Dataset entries
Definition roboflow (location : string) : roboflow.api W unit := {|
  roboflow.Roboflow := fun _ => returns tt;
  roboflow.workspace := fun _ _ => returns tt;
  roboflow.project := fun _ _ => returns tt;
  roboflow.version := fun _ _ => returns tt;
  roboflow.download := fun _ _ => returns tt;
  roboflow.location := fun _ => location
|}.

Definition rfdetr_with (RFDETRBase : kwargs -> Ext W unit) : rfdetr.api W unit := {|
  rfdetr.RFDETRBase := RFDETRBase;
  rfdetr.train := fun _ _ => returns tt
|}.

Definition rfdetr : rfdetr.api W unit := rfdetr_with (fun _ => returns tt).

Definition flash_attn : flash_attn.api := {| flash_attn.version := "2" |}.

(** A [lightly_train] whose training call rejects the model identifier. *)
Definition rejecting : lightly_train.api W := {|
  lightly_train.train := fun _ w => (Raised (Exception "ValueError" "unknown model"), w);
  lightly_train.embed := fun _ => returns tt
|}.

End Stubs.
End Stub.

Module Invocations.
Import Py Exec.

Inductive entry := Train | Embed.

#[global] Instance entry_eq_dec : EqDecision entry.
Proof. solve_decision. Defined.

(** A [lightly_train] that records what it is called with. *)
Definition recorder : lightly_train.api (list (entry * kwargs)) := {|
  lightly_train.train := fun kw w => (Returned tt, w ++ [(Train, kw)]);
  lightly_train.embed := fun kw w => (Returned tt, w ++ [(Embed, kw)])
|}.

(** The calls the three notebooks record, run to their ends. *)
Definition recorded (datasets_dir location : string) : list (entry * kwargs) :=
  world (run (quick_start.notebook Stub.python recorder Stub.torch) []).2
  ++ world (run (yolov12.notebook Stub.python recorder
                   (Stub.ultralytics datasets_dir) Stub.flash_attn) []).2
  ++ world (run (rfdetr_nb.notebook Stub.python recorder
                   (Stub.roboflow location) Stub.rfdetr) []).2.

---

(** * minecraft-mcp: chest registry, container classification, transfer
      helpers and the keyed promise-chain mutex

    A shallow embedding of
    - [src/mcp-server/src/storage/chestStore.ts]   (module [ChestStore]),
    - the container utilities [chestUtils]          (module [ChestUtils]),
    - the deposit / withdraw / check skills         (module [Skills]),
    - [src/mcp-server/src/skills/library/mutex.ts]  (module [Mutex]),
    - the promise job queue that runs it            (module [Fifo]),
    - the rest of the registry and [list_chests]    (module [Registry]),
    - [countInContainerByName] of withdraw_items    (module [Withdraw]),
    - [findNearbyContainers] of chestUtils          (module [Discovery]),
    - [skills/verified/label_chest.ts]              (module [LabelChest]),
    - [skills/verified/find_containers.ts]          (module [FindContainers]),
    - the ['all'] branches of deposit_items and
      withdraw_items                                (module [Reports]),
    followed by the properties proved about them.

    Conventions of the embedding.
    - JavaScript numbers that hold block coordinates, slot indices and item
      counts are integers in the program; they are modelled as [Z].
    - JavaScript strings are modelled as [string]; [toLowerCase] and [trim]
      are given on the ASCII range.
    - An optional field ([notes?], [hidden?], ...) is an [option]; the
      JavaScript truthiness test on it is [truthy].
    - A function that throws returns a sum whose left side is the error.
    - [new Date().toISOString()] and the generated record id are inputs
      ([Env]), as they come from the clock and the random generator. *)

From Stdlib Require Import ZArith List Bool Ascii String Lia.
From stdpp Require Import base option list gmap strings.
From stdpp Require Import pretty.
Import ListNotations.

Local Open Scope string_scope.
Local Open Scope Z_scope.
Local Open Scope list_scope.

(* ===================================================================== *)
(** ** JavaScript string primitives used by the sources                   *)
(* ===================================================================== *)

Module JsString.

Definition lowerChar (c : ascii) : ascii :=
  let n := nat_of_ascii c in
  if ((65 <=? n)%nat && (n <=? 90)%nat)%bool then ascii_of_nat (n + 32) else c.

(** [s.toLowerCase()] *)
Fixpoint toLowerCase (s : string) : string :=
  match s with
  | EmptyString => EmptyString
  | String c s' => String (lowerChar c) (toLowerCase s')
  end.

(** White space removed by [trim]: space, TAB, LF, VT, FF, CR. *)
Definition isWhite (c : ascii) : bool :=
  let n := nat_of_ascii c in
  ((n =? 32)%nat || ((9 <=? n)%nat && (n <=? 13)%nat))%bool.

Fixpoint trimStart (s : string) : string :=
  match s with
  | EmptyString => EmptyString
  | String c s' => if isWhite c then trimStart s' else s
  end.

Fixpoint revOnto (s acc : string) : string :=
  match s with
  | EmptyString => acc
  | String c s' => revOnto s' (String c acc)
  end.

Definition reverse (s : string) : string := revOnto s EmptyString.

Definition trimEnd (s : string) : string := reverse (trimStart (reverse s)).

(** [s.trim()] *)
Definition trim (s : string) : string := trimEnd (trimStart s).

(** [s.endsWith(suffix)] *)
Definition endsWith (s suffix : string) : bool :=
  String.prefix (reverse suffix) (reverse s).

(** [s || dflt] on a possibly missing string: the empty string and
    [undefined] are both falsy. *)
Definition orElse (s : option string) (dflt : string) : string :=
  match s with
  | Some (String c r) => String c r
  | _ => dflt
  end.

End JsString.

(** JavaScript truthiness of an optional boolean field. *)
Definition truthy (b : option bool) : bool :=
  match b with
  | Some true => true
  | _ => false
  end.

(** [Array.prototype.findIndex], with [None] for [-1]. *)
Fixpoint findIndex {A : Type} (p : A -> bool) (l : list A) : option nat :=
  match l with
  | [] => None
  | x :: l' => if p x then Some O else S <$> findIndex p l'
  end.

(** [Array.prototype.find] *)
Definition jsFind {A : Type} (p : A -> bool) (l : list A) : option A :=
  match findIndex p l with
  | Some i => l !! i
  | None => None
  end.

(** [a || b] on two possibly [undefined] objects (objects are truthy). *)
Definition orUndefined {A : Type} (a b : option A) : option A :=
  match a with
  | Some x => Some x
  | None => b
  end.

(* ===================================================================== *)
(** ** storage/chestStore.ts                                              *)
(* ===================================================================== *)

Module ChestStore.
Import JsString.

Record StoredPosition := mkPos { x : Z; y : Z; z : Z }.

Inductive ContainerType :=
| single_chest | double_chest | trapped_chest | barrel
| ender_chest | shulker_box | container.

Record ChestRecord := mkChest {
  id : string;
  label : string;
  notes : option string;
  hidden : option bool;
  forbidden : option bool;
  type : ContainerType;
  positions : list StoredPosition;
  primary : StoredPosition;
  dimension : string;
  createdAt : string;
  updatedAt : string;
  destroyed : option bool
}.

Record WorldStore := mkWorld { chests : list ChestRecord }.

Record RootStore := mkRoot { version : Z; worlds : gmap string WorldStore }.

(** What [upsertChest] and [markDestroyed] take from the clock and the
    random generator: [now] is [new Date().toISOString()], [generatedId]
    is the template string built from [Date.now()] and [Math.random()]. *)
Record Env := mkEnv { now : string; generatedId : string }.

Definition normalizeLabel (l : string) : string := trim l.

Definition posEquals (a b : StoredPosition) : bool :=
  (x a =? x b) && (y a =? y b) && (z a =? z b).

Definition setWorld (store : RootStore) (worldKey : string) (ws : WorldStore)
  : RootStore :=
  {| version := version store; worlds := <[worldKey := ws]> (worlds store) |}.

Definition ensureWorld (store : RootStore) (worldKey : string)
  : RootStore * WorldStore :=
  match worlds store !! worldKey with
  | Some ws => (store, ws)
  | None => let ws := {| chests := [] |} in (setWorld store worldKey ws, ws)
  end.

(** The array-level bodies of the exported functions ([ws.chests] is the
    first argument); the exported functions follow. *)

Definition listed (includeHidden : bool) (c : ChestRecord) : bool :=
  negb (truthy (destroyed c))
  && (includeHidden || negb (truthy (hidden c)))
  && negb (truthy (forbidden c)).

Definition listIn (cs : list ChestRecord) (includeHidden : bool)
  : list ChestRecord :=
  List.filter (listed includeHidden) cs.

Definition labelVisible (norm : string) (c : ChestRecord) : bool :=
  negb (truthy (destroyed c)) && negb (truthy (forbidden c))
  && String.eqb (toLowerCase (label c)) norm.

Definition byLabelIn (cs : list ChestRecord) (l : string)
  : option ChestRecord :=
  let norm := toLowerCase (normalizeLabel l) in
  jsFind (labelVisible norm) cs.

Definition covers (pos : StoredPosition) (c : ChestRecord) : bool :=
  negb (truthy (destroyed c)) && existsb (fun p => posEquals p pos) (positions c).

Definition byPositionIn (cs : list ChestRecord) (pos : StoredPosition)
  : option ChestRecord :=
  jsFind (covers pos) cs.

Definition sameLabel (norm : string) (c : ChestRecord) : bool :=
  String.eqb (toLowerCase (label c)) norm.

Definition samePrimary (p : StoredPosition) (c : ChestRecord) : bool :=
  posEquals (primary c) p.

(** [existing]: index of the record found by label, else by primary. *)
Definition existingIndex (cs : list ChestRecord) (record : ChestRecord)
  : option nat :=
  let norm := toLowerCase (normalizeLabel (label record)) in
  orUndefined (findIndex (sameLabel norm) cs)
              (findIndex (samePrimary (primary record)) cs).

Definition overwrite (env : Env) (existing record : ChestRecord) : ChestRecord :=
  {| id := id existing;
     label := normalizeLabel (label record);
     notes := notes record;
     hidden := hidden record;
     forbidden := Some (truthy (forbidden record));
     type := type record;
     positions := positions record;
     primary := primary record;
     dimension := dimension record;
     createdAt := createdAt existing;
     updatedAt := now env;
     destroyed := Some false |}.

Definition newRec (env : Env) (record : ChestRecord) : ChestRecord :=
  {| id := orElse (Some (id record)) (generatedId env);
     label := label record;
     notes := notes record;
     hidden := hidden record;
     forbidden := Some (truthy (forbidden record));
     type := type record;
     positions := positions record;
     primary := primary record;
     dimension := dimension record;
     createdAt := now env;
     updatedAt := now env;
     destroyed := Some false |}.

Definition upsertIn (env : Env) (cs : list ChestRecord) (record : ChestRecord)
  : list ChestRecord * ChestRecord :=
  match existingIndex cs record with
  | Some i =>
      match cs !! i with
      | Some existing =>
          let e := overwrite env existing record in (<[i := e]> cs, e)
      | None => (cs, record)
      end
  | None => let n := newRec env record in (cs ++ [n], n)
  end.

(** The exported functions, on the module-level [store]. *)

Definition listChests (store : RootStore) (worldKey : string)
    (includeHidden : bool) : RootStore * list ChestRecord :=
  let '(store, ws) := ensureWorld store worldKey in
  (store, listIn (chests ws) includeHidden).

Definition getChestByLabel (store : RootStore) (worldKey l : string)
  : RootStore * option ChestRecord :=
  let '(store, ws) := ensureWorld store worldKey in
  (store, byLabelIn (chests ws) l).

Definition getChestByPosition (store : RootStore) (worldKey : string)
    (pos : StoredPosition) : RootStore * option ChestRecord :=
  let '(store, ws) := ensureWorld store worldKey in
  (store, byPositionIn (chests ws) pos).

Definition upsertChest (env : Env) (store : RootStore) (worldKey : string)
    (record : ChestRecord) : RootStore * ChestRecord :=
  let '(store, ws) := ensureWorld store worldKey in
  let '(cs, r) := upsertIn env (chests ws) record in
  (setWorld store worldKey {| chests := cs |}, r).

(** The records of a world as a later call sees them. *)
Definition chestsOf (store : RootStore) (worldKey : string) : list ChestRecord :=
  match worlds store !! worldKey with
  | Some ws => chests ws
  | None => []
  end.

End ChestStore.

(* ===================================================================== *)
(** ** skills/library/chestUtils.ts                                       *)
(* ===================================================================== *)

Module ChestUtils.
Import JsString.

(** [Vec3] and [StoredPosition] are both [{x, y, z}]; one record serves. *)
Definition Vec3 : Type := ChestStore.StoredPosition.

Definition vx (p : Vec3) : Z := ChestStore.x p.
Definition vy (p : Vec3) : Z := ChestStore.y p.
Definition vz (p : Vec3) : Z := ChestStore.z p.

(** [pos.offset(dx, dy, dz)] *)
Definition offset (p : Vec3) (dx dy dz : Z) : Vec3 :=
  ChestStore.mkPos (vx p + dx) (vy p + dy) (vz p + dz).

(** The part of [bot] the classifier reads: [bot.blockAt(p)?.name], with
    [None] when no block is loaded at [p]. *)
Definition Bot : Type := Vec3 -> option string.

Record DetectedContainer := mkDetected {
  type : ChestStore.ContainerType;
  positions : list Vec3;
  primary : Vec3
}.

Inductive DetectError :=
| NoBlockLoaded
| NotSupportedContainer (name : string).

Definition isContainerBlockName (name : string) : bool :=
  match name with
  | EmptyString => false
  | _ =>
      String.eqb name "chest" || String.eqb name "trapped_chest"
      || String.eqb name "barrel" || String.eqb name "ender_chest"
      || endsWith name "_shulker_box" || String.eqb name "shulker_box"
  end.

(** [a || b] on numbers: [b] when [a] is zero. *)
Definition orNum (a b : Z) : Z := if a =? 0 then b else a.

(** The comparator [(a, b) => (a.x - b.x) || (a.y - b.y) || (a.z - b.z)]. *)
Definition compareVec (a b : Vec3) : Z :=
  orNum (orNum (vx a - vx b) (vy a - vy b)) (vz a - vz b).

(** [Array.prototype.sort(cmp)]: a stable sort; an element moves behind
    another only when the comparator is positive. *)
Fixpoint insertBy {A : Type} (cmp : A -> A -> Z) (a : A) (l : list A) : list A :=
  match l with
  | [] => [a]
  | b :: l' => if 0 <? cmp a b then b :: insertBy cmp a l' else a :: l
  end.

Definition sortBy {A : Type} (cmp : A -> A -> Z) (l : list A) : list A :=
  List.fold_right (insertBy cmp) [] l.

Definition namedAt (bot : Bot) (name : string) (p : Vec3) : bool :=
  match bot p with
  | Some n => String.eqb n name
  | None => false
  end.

Exercise prompt
Print, from the entries above, the line with "Definition roboflow (location", the line with "(** A [lightly_train] whose" and all lines between them, exactly and with nothing else.

Task output
Definition roboflow (location : string) : roboflow.api W unit := {|
  roboflow.Roboflow := fun _ => returns tt;
  roboflow.workspace := fun _ _ => returns tt;
  roboflow.project := fun _ _ => returns tt;
  roboflow.version := fun _ _ => returns tt;
  roboflow.download := fun _ _ => returns tt;
  roboflow.location := fun _ => location
|}.

Definition rfdetr_with (RFDETRBase : kwargs -> Ext W unit) : rfdetr.api W unit := {|
  rfdetr.RFDETRBase := RFDETRBase;
  rfdetr.train := fun _ _ => returns tt
|}.

Definition rfdetr : rfdetr.api W unit := rfdetr_with (fun _ => returns tt).

Definition flash_attn : flash_attn.api := {| flash_attn.version := "2" |}.

(** A [lightly_train] whose training call rejects the model identifier. *)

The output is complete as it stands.